1) That every army set up the exact same way every battle.

Then, as now, there was doctrine that governed the deployment of an army. For example, early Roman legions often set-up in this fashion: three lines of soldiers with the hastati in the front, the principes forming the second row, and the triarii, rorarii and accensi in the rear. As time went on, this formation was tinkered with, but the point is: yes, ancient armies did tend to follow a standard deployment doctrine.

2) That both sides set up the same way.

See above. Also, if it makes you feel better, there is always Fischer Random Chess where the units do not set-up the same way. :D

3) That in battle both sides have the same number of units. Seems like some might have more or less.

I will happily play a game against you where you have a single pawn and king. ;) Regardless, while armies did vary in size, you could also count on most organized armies to travel with certain organic units. Whether you faced a Roman legion in Gaul or in Iberia, you could count on facing the same basic make-up.

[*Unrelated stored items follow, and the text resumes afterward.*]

Lemma AreBits_rest_tests v buf k c :
  bytes buf -> 0 <= k -> 0 <= c -> 8 * k + c <= 8 * zlen buf ->
  tests (AreBits_rest v buf k c) (range_is v buf (8 * k) c).
Proof.
  intros Hb Hk Hc Hn. rewrite AreBits_rest_unfold, shiftr3, land7.
  assert (range_is v buf (8 * k) c <->
    range_is v buf (8 * k) (8 * (c / 8)) /\ range_is v buf (8 * (k + c / 8)) (c mod 8)) as ->.
  { rewrite (Z.mul_add_distr_l 8 k), <- range_app by dlia.
    by replace (8 * (c / 8) + c mod 8) with c by dlia. }
  destruct (whole_bytes_range v buf k (Z.to_nat (c / 8))) as [[-> H]|[-> H]]; [done|lia|dlia|..];
    rewrite Z2Nat.id in H by dlia; cbn [obind]; [rewrite Z2Nat.id by dlia|apply tests_ret_false; tauto].
  destruct (Z.eqb_spec (c mod 8) 0) as [E|E]; cbn [negb].
  { apply tests_ret_true. split; [done|]. rewrite E. apply range_nil. }
  rewrite maskBits_ones by dlia. cbn [obind]. rewrite (rd_in 0) by dlia. cbn [obind].
  apply tests_if. rewrite eqb_mask, (mask_range v buf (k + c / 8) _ 0 (c mod 8)); [|dlia..|].
  - rewrite Z.add_0_r. tauto.
  - intros j Hj. rewrite ones_testbit by dlia. unfold inrange. zcases.
Qed.

Lemma AreBits_unfold v bm ulStart ulCount :
  AreBits v (Some bm) ulStart ulCount =
    if bad_range bm ulStart ulCount then Ret false else
    let buf := BitMapBuffer bm in
    let lpOut := Z.shiftr ulStart 3 in
    let s := Z.land ulStart 7 in
    if negb (s =? 0) then
      if 7 <? ulCount then
        let! b := rd buf lpOut in
        if negb (Z.land b (Z.land (Z.shiftl 0xff s) 0xff) =?
                 if v then Z.land (Z.shiftl 0xff s) 0xff else 0) then Ret false
        else AreBits_rest v buf (lpOut + 1) (u32 (ulCount - (8 - s)))
      else
        let! m := rd NTDLL_maskBits ulCount in
        let w := u16 (Z.shiftl m s) in
        let! b := rd buf lpOut in
        if negb (Z.land b (Z.land w 0xff) =? if v then Z.land w 0xff else 0) then Ret false
        else if negb (Z.land w 0xff00 =? 0) then
          let! b1 := rd buf (lpOut + 1) in
          if negb (Z.land b1 (Z.shiftr w 8) =? if v then Z.shiftr w 8 else 0) then Ret false
          else Ret true
        else Ret true
    else AreBits_rest v buf lpOut ulCount.
Proof.
  destruct v; [|done]. simpl. destruct (bad_range _ _ _); [done|].
  destruct (negb _); [|done]. destruct (7 <? ulCount); [|done].
  destruct (rd _ _); simpl; [|done..]. by rewrite Z.land_assoc.
Qed.

(** the word mask of the short run, split at the byte boundary *)
Lemma word_low_bits c s j :
  0 <= c < 8 -> 0 <= s < 8 -> 0 <= j ->
  Z.testbit (Z.land (Z.shiftl (Z.ones c) s) 0xff) j = inrange s (Z.min c (8 - s)) j.
Proof.
  intros. rewrite Z.land_spec, initial_word_bits, testbit_255 by lia. unfold inrange. zcases.
Qed.

Lemma word_high_bits c s j :
  0 <= c < 8 -> 0 <= s < 8 -> 0 <= j ->
  Z.testbit (Z.shiftr (Z.shiftl (Z.ones c) s) 8) j = inrange 0 (Z.max 0 (s + c - 8)) j.
Proof.
  intros. rewrite Z.shiftr_spec, initial_word_bits by lia. unfold inrange. zcases.
Qed.

Lemma word_crosses c s :
  0 <= c < 8 -> 0 <= s < 8 ->
  negb (Z.land (Z.shiftl (Z.ones c) s) 0xff00 =? 0) = (8 <? s + c).
Proof.
  intros Hc Hs.
  assert (c = 0 \/ c = 1 \/ c = 2 \/ c = 3 \/ c = 4 \/ c = 5 \/ c = 6 \/ c = 7) as Cc by lia.
  assert (s = 0 \/ s = 1 \/ s = 2 \/ s = 3 \/ s = 4 \/ s = 5 \/ s = 6 \/ s = 7) as Cs by lia.
  destruct_or! Cc; destruct_or! Cs; by subst.
Qed.

Lemma AreBits_tests v bm start count :
  bytes (BitMapBuffer bm) -> SizeOfBitMap bm <= 8 * zlen (BitMapBuffer bm) ->
  SizeOfBitMap bm < 2 ^ 32 ->
  0 <= start -> 0 < count -> start + count <= SizeOfBitMap bm ->
  tests (AreBits v (Some bm) start count) (range_is v (BitMapBuffer bm) start count).
Proof.
  intros Hb Hl Hs Hst Hc Hr. rewrite AreBits_unfold, bad_range_false by lia. cbv zeta.
  rewrite shiftr3, land7. set (buf := BitMapBuffer bm) in *.
  destruct (Z.eqb_spec (start mod 8) 0) as [E|E]; cbn [negb].
  { eapply tests_iff; [apply AreBits_rest_tests; [done|dlia..]|].
    by replace (8 * (start / 8)) with start by dlia. }
  destruct (Z.ltb_spec 7 count).
  - rewrite (rd_in 0) by dlia. cbn [obind]. rewrite wrapU_small by (unfold isU; dlia).
    assert (range_is v buf start count <-> range_is v buf (8 * (start / 8) + start mod 8) (8 - start mod 8)
      /\ range_is v buf (8 * (start / 8 + 1)) (count - (8 - start mod 8))) as ->.
    { replace (8 * (start / 8 + 1)) with (8 * (start / 8) + start mod 8 + (8 - start mod 8)) by dlia.
      rewrite <- range_app by dlia. by replace (8 * (start / 8) + start mod 8) with start by dlia;
      replace (8 - start mod 8 + (count - (8 - start mod 8))) with count by lia. }
    rewrite <- (mask_range v buf (start / 8) (Z.land (Z.shiftl 255 (start mod 8)) 255)).
    2-5: dlia. 2: { intros j Hj. rewrite Z.land_spec, testbit_255 by lia.
      destruct (decide (j < 8)); [rewrite head_mask_bits by dlia|]; unfold inrange; zcases. }
    rewrite <- eqb_mask. destruct (_ =? _); cbn [negb]; [|by apply tests_ret_false; intros []].
    eapply tests_iff; [apply AreBits_rest_tests; [done|dlia..]|]. tauto.
  - rewrite maskBits_ones by lia. cbn [obind]. rewrite initial_word by dlia.
    rewrite (rd_in 0) by dlia. cbn [obind].
    assert (start = 8 * (start / 8) + start mod 8 /\ 0 <= start mod 8 < 8 /\ 0 <= start / 8)
      as (Hstart & Hsr & Hkr) by dlia.
    remember (start mod 8) as s eqn:Es. remember (start / 8) as k eqn:Ek. clear Es Ek.
    assert (range_is v buf start count <-> range_is v buf (8 * k + s) (Z.min count (8 - s))
      /\ range_is v buf (8 * (k + 1) + 0) (Z.max 0 (s + count - 8))) as ->.
    { destruct (decide (s + count <= 8)).
      - rewrite Z.min_l, Z.max_l by lia. replace (8 * k + s) with start by lia.
        split; [|tauto]. intros; split; [done|apply range_nil].
      - rewrite Z.min_r, Z.max_r by lia.
        replace (8 * (k + 1) + 0) with (8 * k + s + (8 - s)) by lia.
        rewrite <- range_app by lia. replace (8 * k + s) with start by lia.
        by replace (8 - s + (s + count - 8)) with count by lia. }
    rewrite <- (mask_range v buf k (Z.land (Z.shiftl (Z.ones count) s) 255) s (Z.min count (8 - s)))
      by (lia || (intros; apply word_low_bits; lia)).
    rewrite <- (mask_range v buf (k + 1) (Z.shiftr (Z.shiftl (Z.ones count) s) 8) 0
                  (Z.max 0 (s + count - 8))) by (lia || (intros; apply word_high_bits; lia)).
    rewrite <- eqb_mask. destruct (_ =? _); cbn [negb]; [|by apply tests_ret_false; intros []].
    rewrite word_crosses by lia. destruct (Z.ltb_spec 8 (s + count)).
    + rewrite (rd_in 0) by lia. cbn [obind]. apply tests_if. rewrite eqb_mask. tauto.
    + apply tests_ret_true. split; [done|]. apply mask_is_bits. intros j Hj.
      rewrite word_high_bits by lia. unfold inrange. zcases.
Qed.

(** ** Searches *)

Section FindLoop.
Context (at_pos : Z -> outcome bool) (P : Z -> Prop) (size : Z).
Context (Hsize : size < 2 ^ 31).
Context (Hat : forall p, 0 <= p < size -> tests (at_pos p) (P p)).

(** [r] is the least position of [P] in [[a, b)], or there is none *)
Definition least_in (a b r : Z) : Prop :=
  (a <= r < b /\ P r /\ forall q, a <= q < r -> ~ P q)
  \/ (r = NOT_FOUND /\ forall q, a <= q < b -> ~ P q).

Lemma least_step a b r : ~ P a -> a < b -> least_in (a + 1) b r -> least_in a b r.
Proof.
  intros Ha Hab [(Hr & HP & Hq)|[-> Hq]]; [left|right]; split_and!; try done; try lia;
    intros q Hq'; (destruct (decide (q = a)) as [->|]; [done|apply Hq; lia]).
Qed.

Lemma find_loop_plain fuel pos end_ :
  0 <= pos <= end_ -> end_ <= size -> (Z.to_nat (end_ - pos) < fuel)%nat ->
  exists r, find_loop at_pos fuel pos end_ 0 = Ret r /\ least_in pos end_ r.
Proof.
  revert pos. induction fuel as [|fuel IH]; intros pos Hp He Hf; [lia|]. cbn [find_loop].
  destruct (Z.ltb_spec pos end_).
  - destruct (Hat pos) as (b & -> & Hb); [lia|]. cbn [obind]. destruct b.
    + eexists; split; [done|]. left. split_and!; [lia..|by apply Hb|lia].
    + rewrite andb_false_r, (wrapU_small 32 (pos + 1)) by (unfold isU; lia).
      destruct (IH (pos + 1)) as (r & -> & Hr); [lia..|]. exists r. split; [done|].
      apply least_step; [intros HP; by apply Hb in HP|lia|done].
  - eexists; split; [done|]. right. split; [done|lia].
Qed.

4) That both sides have the exact same quality of units and leaders. I would think that one side or another might have elite or conscript units, or much better leadership. Where's the quality versus quantity battles?

Easy! That is where the quality of the players comes in! Chess mimics the decisive importance of leadership in the pre-gunpowder age.

5) I didn't know only one unit moved at a time? I always thought it was groups of units. Their cohesion might go down, but they still moved in groups.

And who says that a single pawn is a single infantry unit? Why can't it be a collection of cohorts? Why can't a knight be a collection of cavalry sections?

6) I didn't know that there were paratrooper units back then? A Knight can completely jump over a whole line of other units any number of times.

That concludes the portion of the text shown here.